■ What to produce ■
When you reach the line with "(split; [by intros" in the listing below, transcribe it and each line after it up to and including the line with "opts ∈ evs →", exactly and with nothing else.

(Data shown Opens)

(** The outcome depends on the file only through its CERTIFICATE blocks:
    text outside the blocks and blocks of other types make no difference
    to what the command returns. *)
Theorem verifyAction_certificate_blocks_only (ctx : Context)
    (w1 w2 : World') (data1 data2 : bytes) :
  NumberOfArguments_ env (NArg ctx) 1 = None →
  files w1 !! Get ctx 0 = Some data1 →
  files w2 !! Get ctx 0 = Some data2 →
  certificateBlocks data1 = certificateBlocks data2 →
  ReadCertPool_ env (files w1) (String_ ctx "roots")
  = ReadCertPool_ env (files w2) (String_ ctx "roots") →
  (verifyAction env ctx w1).1 = (verifyAction env ctx w2).1.
Proof.
  intros Hargs Hf1 Hf2 Hblocks Hroots.
  rewrite (verifyAction_run env ctx w1 data1) by done.
  rewrite (verifyAction_run env ctx w2 data2) by done.
  unfold ParseChain, optionsOf. rewrite Hblocks, Hroots.
  destruct (certificateBlocks data2) as [|leaf bs]; simpl.
  - done.
  - destruct (ParseCertificate env (pem.Bytes leaf)) as [c|e]; [|done].
    by destruct (bool_decide (bs ≠ []) && _).
Qed.


(** The command ends on every input, with nil, with an error, or with the
    nil pointer panic; and it panics exactly when its file is readable and
    holds no CERTIFICATE block. *)
Theorem verifyAction_outcomes (ctx : Context) (w : World') :
  ((verifyAction env ctx w).1 = Ok ()
   ∨ (∃ err, (verifyAction env ctx w).1 = Err err)
   ∨ (verifyAction env ctx w).1
     = Panic "invalid memory address or nil pointer dereference")
  ∧ ((∃ why, (verifyAction env ctx w).1 = Panic why)
     ↔ NumberOfArguments_ env (NArg ctx) 1 = None
       ∧ ∃ data, files w !! Get ctx 0 = Some data
           ∧ certificateBlocks data = []).
Proof.
  destruct (NumberOfArguments_ env (NArg ctx) 1) as [e|] eqn:Hargs.
  { rewrite (proj1 (verifyAction_stops_early ctx w) e Hargs). simpl.
    split; [by eauto|]. split; [by intros [? ?]|by intros [? _]]. }
  destruct (files w !! Get ctx 0) as [data|] eqn:Hfile.
  2:{ destruct (proj2 (verifyAction_stops_early ctx w) Hargs Hfile)
        as (cause & ->). simpl.
      split; [by eauto|].
      split; [by intros [? ?]|by intros (_ & ? & ? & _)]. }
  rewrite (verifyAction_run env ctx w data) by done. unfold ParseChain.
  destruct (certificateBlocks data) as [|leaf bs] eqn:Hblocks; simpl.
  { split; [by right; right|].
    split; [intros _; split; [done|by exists data]|intros _; by eexists]. }
  destruct (ParseCertificate env (pem.Bytes leaf)) as [c|e]; simpl.
  2:{ split; [by eauto|].
      split; [by intros [? ?]|intros (_ & ? & [= <-] & ?); congruence]. }
  destruct (bool_decide (bs ≠ []) && _); simpl.
  { split; [by eauto|].
    split; [by intros [? ?]|intros (_ & ? & [= <-] & ?); congruence]. }
  destruct (validate env c _ _ _); simpl;
    (split; [by eauto|]);
    (split; [by intros [? ?]|intros (_ & ? & [= <-] & ?); congruence]).
Qed.

(** Run through its command on a line that the flag parser accepts and
    that gives no [--roots], verification does not call the loader and
    validates against the system roots, for the host that [--host] gives
    last, or no host when it is absent. *)
Theorem verifyCommand_defaults (args : list string)
    (line : list (string * string)) (action : M Certificate PrivateKey unit)
    (w w' : World') (r : Outcome unit) (evs : list Event') :
  cli.Run (verifyCommand env) args line = Some action →
  cli.given line "roots" = None →
  action w = (r, w') →
  trace w' = trace w ++ evs →
  (∀ roots, EvReadCertPool roots ∉ evs)
  ∧ ∀ c opts, EvVerify c opts ∈ evs →
      Roots opts = None
      ∧ trustAnchors env opts = systemRoots env
      ∧ DNSName opts = default "" (cli.given line "host").
Proof.
  intros Hcmd Hroots Hrun Htrace. unfold cli.Run in Hcmd.
  destruct (cli.parse _ _ line) as [set|] eqn:Hparse; [|done].
  injection Hcmd as <-. simpl in Hrun, Hparse.
  set (ctx := cli.context set args) in Hrun.
  assert (String_ ctx "roots" = "") as Hr.
  { unfold ctx. cbn [cli.context String_].
    by rewrite (parse_not_given _ _ _ _ _ Hparse Hroots). }
  assert (String_ ctx "host" = default "" (cli.given line "host")) as Hh.
  { unfold ctx. cbn [cli.context String_].
    destruct (cli.given line "host") as [h|] eqn:Hhost.
    - assert (cli.lookup set "host" = Some h) as ->; [|done].
      eapply parse_given_string; [| |exact Hparse|exact Hhost];
        [reflexivity|by eexists].
    - by rewrite (parse_not_given _ _ _ _ _ Hparse Hhost). }
  assert (∀ evs', w' = logged w evs' → evs' = evs) as Hevs.
  { intros evs' ->. simpl in Htrace. by apply app_inv_head in Htrace. }
  destruct (NumberOfArguments_ env (NArg ctx) 1) as [e|] eqn:Hargs.
  { rewrite (proj1 (verifyAction_stops_early ctx w) e Hargs) in Hrun.
    injection Hrun as <- <-.
    assert (evs = []) as ->.
    { apply (f_equal length) in Htrace. rewrite length_app in Htrace.
      destruct evs; [done|simpl in Htrace; lia]. }
    split; [intros roots Hin|intros c opts Hin]; elem_inv. }
  destruct (files w !! Get ctx 0) as [data|] eqn:Hfile.
  2:{ destruct (proj2 (verifyAction_stops_early ctx w) Hargs Hfile)
        as (cause & Hrun').
      rewrite Hrun' in Hrun. injection Hrun as <- <-.
      rewrite <-(Hevs _ eq_refl).
      split; [intros roots Hin|intros c opts Hin]; elem_inv. }
  rewrite (verifyAction_run env ctx w data) in Hrun by done.
  unfold rootsCalls, optionsOf, trustAnchors in Hrun.
  rewrite Hr in Hrun. rewrite !bool_decide_false in Hrun by (intros ?; done).
  destruct (ParseChain env data) as [[crt bs]|e].
  2:{ injection Hrun as <- <-. rewrite <-(Hevs _ eq_refl).
      split; [intros roots Hin|intros c opts Hin]; elem_inv. }
  destruct (bool_decide (bs ≠ []) && _).
  { injection Hrun as <- <-. rewrite <-(Hevs _ eq_refl).
    split; [intros roots Hin|intros c opts Hin]; elem_inv. }
  destruct crt as [c|]; injection Hrun as <- <-; rewrite <-(Hevs _ eq_refl);
    (split; [intros roots Hin|intros c' opts Hin]); simpl in Hin; elem_inv.
  done.
Qed.

End VerifyMore.

(** * More on the creation command *)
Section CreateMore.

Context {Certificate PrivateKey : Type}.
Context `{codec : pem.Codec}.
Context (env : Env Certificate PrivateKey).

Local Abbreviation World' := (World Certificate PrivateKey).
Local Abbreviation Event' := (Event Certificate PrivateKey).

Local Ltac run :=
  unfold mbind, M_bind, bind, wrapErr, lift, check, log, ask, ret, fail,
    draw, store in *;
  simpl in *.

(Data shown Closes)

■ Solution for this exercise ■
    (split; [by intros [? ?]|intros (_ & ? & [= <-] & ?); congruence]).
Qed.

(** Run through its command on a line that the flag parser accepts and
    that gives no [--roots], verification does not call the loader and
    validates against the system roots, for the host that [--host] gives
    last, or no host when it is absent. *)
Theorem verifyCommand_defaults (args : list string)
    (line : list (string * string)) (action : M Certificate PrivateKey unit)
    (w w' : World') (r : Outcome unit) (evs : list Event') :
  cli.Run (verifyCommand env) args line = Some action →
  cli.given line "roots" = None →
  action w = (r, w') →
  trace w' = trace w ++ evs →
  (∀ roots, EvReadCertPool roots ∉ evs)
  ∧ ∀ c opts, EvVerify c opts ∈ evs →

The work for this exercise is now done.